When the need for professional help arises, patients will consult (virtually) with a different practitioner every time, but each professional will have access to all health records, including a patient’s at-home data, and can make clinical decisions accordingly.

The good news is that we’re on a path to this scenario now. There’s already a technology that can detect respiratory rate, pulse, blood pressure and oxygen saturation from a traditional digital camera, and once this is migrated to other devices such as laptops, PCs and smart devices, and integrated with other technologies, I expect smart home devices like Alexa will soon be checking in on our health patterns and offering advice.

I don’t think it’s absurd to envisage a world where home technology monitors how often we go to the toilet, picks up when patterns change, identifies nitrites, white blood cells and blood in our urine and orders a prescription for antibiotics, to be delivered to our home within hours, for example.

Mental health support outside of primary care

My view on the second group may be a contentious, but without the knowledge of patients that GPs once had – the background details, knowledge of family relationships and so on – I don’t believe primary care is necessarily the right place for patients to seek help for mental health conditions.

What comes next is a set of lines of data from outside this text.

(* ===== verification/GoFlag.v ===== *)
(** * Command line flags

    The part of Go's package [flag] that [cmd/main.go] uses: the flags of a
    set with their values, and the loop of [Parse] with its syntax: one or two
    dashes, a value after an equals sign or in the next argument, boolean flags
    without a value, and [--] as the end. Flags that a library adds are a
    parameter. *)

From S2P Require Import Prelude GoStd.

(** The value a flag has; a library's flag has a state and a setter of its own. *)
Inductive Value :=
  | StringValue (s : string)
  | BoolValue (b : bool).

(** The flags a library binds: whether one is boolean, and how it is set; an
    unacceptable value gives nothing. *)
Class LibraryFlags := {
  lib_options : Type;
  lib_flag : string → option (bool * (string → lib_options → option lib_options));
}.

Section flags.
Context {L : LibraryFlags}.

Record FlagSet := { formal : gmap string Value; library : lib_options }.

Definition set_formal (m : gmap string Value) (f : FlagSet) : FlagSet :=
  {| formal := m; library := library f |}.
Definition set_library (o : lib_options) (f : FlagSet) : FlagSet :=
  {| formal := formal f; library := o |}.

(** [StringVar] and [BoolVar]; a name that is in use panics. *)
Definition define (name : string) (v : Value) (f : FlagSet) : outcome FlagSet :=
  match formal f !! name with
  | Some _ => Panic ("flag redefined: " +:+ name)
  | None => Ret (set_formal (<[name := v]> (formal f)) f)
  end.

Definition StringVar name value := define name (StringValue value).
Definition BoolVar name value := define name (BoolValue value).

(** [BindFlags] of the library defines its flags. *)
Definition BindFlags (f : FlagSet) : outcome FlagSet :=
  if decide (map_Forall (λ name _, lib_flag name = None) (formal f)) then Ret f
  else Panic "flag redefined".

(** [strconv.ParseBool]. *)
Definition ParseBool (s : string) : option bool :=
  if decide (s ∈ ["1"; "t"; "T"; "true"; "TRUE"; "True"]) then Some true
  else if decide (s ∈ ["0"; "f"; "F"; "false"; "FALSE"; "False"]) then Some false
  else None.

Definition FormatBool (b : bool) : string := if b then "true" else "false".

(** What parsing ends with: the set and the arguments left, a request for
    help, or a complaint. *)
Inductive parsed :=
  | Parsed (f : FlagSet) (args : list string)
  | ErrHelp
  | ErrUsage (why : string).

(** Splits at the first equals sign that is not the first byte. *)
Fixpoint cut (s : string) : string * option string :=
  match s with
  | EmptyString => ("", None)
  | String c s' =>
      if Ascii.eqb c "=" then ("", Some s')
      else let '(n, v) := cut s' in (String c n, v)
  end.

Definition cut_name (name : string) : string * option string :=
  match name with
  | EmptyString => ("", None)
  | String c rest => let '(n, v) := cut rest in (String c n, v)
  end.

(** Sets the flag [name]; [value] is what followed the equals sign, [args]
    are the arguments after this one. *)
Definition set_flag (name : string) (value : option string) (f : FlagSet) (args : list string)
    : parsed :=
  let with_value k :=
    match value, args with
    | Some v, _ => k v args
    | None, v :: args' => k v args'
    | None, [] => ErrUsage ("flag needs an argument: -" +:+ name)
    end in
  match formal f !! name, lib_flag name with
  | Some (BoolValue _), _ =>
      match ParseBool (default "true" value) with
      | Some b => Parsed (set_formal (<[name := BoolValue b]> (formal f)) f) args
      | None => ErrUsage ("invalid boolean value for -" +:+ name)
      end
  | Some (StringValue _), _ =>
      with_value (λ v args', Parsed (set_formal (<[name := StringValue v]> (formal f)) f) args')
  | None, Some (true, set) =>
      match set (default "true" value) (library f) with
      | Some o => Parsed (set_library o f) args
      | None => ErrUsage ("invalid boolean value for -" +:+ name)
      end
  | None, Some (false, set) =>
      with_value (λ v args',
        match set v (library f) with
        | Some o => Parsed (set_library o f) args'
        | None => ErrUsage ("invalid value for flag -" +:+ name)
        end)
  | None, None =>
      if decide (name = "help" ∨ name = "h") then ErrHelp
      else ErrUsage ("flag provided but not defined: -" +:+ name)
  end.

Definition bad_syntax (name : string) : bool :=
  match name with
  | EmptyString => true
  | String c _ => Ascii.eqb c "-" || Ascii.eqb c "="
  end.

(** One turn of [Parse] on an argument: [inl] ends the loop. *)
Definition parseOne (s : string) (f : FlagSet) (args : list string) : parsed + parsed :=
  let flag name :=
    if bad_syntax name then inl (ErrUsage ("bad flag syntax: " +:+ s))
    else let '(n, v) := cut_name name in inr (set_flag n v f args) in
  match s with
  | String "-" EmptyString => inl (Parsed f (s :: args))
  | String "-" (String "-" EmptyString) => inl (Parsed f args)
  | String "-" (String "-" name) => flag name
  | String "-" name => flag name
  | _ => inl (Parsed f (s :: args))
  end.

(** Each turn takes an argument away, so their number is enough [fuel]. *)
Fixpoint parse (fuel : nat) (args : list string) (f : FlagSet) : parsed :=
  match fuel, args with
  | S fuel', s :: args' =>
      match parseOne s f args' with
      | inl r => r
      | inr (Parsed f' args'') => parse fuel' args'' f'
      | inr r => r
      end
  | _, _ => Parsed f args
  end.

Definition Parse (args : list string) (f : FlagSet) : parsed := parse (length args) args f.

(** ** Lemmas *)

Lemma set_flag_args name value f args f' args' :
  set_flag name value f args = Parsed f' args' → length args' ≤ length args.
Proof.
  unfold set_flag. repeat case_match; intros H'; simplify_eq; simpl; lia.
Qed.

Lemma parseOne_args s f args f' args' :
  parseOne s f args = inr (Parsed f' args') → length args' ≤ length args.
Proof.
  unfold parseOne. intros H. repeat case_match; simplify_eq; by eapply set_flag_args.
Qed.

(** More fuel changes nothing: [Parse] stops at the end of the flags. *)
Lemma parse_fuel fuel args f : length args ≤ fuel → parse fuel args f = Parse args f.
Proof.
  unfold Parse. assert (∀ n fuel1 fuel2 args f, length args ≤ n → length args ≤ fuel1 →
    length args ≤ fuel2 → parse fuel1 args f = parse fuel2 args f) as H.
  { clear. induction n as [|n IH]; intros fuel1 fuel2 [|s args] f; simpl; intros;
      try lia; [by destruct fuel1, fuel2..|].
    destruct fuel1 as [|fuel1], fuel2 as [|fuel2]; try lia. simpl.
    destruct (parseOne s f args) as [?|[f' args'| |]] eqn:Hp; [done| |done..].
    apply parseOne_args in Hp. apply IH; lia. }
  intros Hle. by apply (H (length args)).
Qed.

Lemma Parse_cons s args f f' args' :
  parseOne s f args = inr (Parsed f' args') → Parse (s :: args) f = Parse args' f'.
Proof.
  intros H. unfold Parse at 1. simpl. rewrite H. apply parse_fuel. by eapply parseOne_args.
Qed.

(** *** Types of flags *)

Definition same_kind (v w : Value) : bool :=
  match v, w with
  | StringValue _, StringValue _ | BoolValue _, BoolValue _ => true
  | _, _ => false
  end.

Lemma cut_app n v : no_byte "=" n = true → cut (n +:+ String "=" v) = (n, Some v).
Proof.
  unfold no_byte. induction n as [|c n IH]; [done|]. rewrite append_cons. cbn [cut str_forall].
  intros [Hc Hn]%andb_true_iff. destruct (Ascii.eqb c "="); [done|]. by rewrite IH.
Qed.

Lemma cut_name_app n v :
  n ≠ "" → no_byte "=" n = true → cut_name (n +:+ String "=" v) = (n, Some v).
Proof.
  destruct n as [|c n]; [done|]. intros _ [_ Hn]%andb_true_iff.
  rewrite append_cons. cbn [cut_name]. by rewrite cut_app.
Qed.

(** A name as flags have it. *)
Definition flag_name (n : string) : bool :=
  match n with
  | EmptyString => false
  | String c _ => negb (Ascii.eqb c "-") && no_byte "=" n
  end.

(** An argument [-name=value]. *)
Lemma parseOne_assign n v f args :
  flag_name n = true →
  parseOne ("-" +:+ n +:+ "=" +:+ v) f args = inr (set_flag n (Some v) f args).
Proof.
  intros Hn. assert (no_byte "=" n = true ∧ n ≠ "") as [Heq Hne].
  { destruct n; [done|]. simpl in Hn. by apply andb_true_iff in Hn as [_ ?]. }
  pose proof (cut_name_app n v Hne Heq) as Hcut.
  destruct n as [|c n]; [done|]. cbn [flag_name] in Hn.
  apply andb_true_iff in Hn as [Hd He]. cbn in He. apply andb_true_iff in He as [He _].
  change ("-" +:+ String c n +:+ "=" +:+ v) with (String "-" (String c (n +:+ "=" +:+ v))).
  change (String c n +:+ String "=" v) with (String c (n +:+ "=" +:+ v)) in Hcut.
  assert (bad_syntax (String c (n +:+ "=" +:+ v)) = false) as Hb.
  { cbn. apply negb_true_iff in Hd, He. by rewrite Hd, He. }
  unfold parseOne. rewrite Hb, Hcut.
  destruct c as [[] [] [] [] [] [] [] []]; try done; discriminate Hd.
Qed.

End flags.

I think this will be moved into hospitals, with consultant-led mental health teams co-ordinating all support, from acute mental health professionals and community psychiatric nurses, to talking therapies and counselling, etc.

Managing chronic conditions

The other third are patients with chronic conditions. Initially, it made sense to me that management of chronic conditions should remain under a GPs remit. Arguably, care of individuals with conditions such as diabetes, heart disease and cerebrovascular disease requires a health professional to really know patients and understand their health.

However, my mind is being changed based upon an initiative at the John Radcliffe Hospital in Oxford. They previously had four or five people admitted with heart failure every day, now, they have one per month. They have started a nurse-run service, giving patients smart scales and an app to weigh themselves twice daily. When a patient’s weight begins to increase, a nurse is alerted and visits them to take blood and check their urine – if necessary, their medication can be changed following a two-minute conversation with a consultant. It’s such a fantastic example of keeping people healthier with minimal intervention; you let technology do the work for you and step in when help is needed.

What’s left for GPs? A rebrand

Again, it’s perhaps a contentious view and one that will be unpopular with GPs, but I think there will still be a role for them to care for more complex cases of multiple pathologies – maybe under a ‘rebrand’ as community primary care physicians and utilising nurse-run services backed with technology.

So, while nurses will look after those with singular chronic illnesses – asthma, diabetes, heart failure, etc. – patients with two or more chronic diseases will require higher level care. It’s possible that entrepreneurial GPs will set up services and offer their expertise more widely, in the same way hospitals are. Time will tell.

Accuracy and accessibility will be vital

My predictions will only play out successfully if tech capabilities can ensure accurate recording, and the sharing of data amongst healthcare practitioners. It will be more crucial than ever for staff to take the knowledge gained from every patient interaction, and ensure it is recorded in as much detail as possible. IT solutions can help save time – and money – on this.

It’s also important that patient technology is accessible for people of all ages and backgrounds to use. Not everyone will have (or want) an Apple watch or a smart speaker at home, but, as shown by the John Radcliffe initiative, monitors and other tech equipment can be easily bought and loaned out. This could potentially save the NHS tens of thousands of pounds in treatment costs – and ultimately save lives whilst we wait for more integrated and ubiquitous tech to emerge.

Dr Andrew Whiteley is founder and managing director of a digital dictation and workflow software provider Lexacom.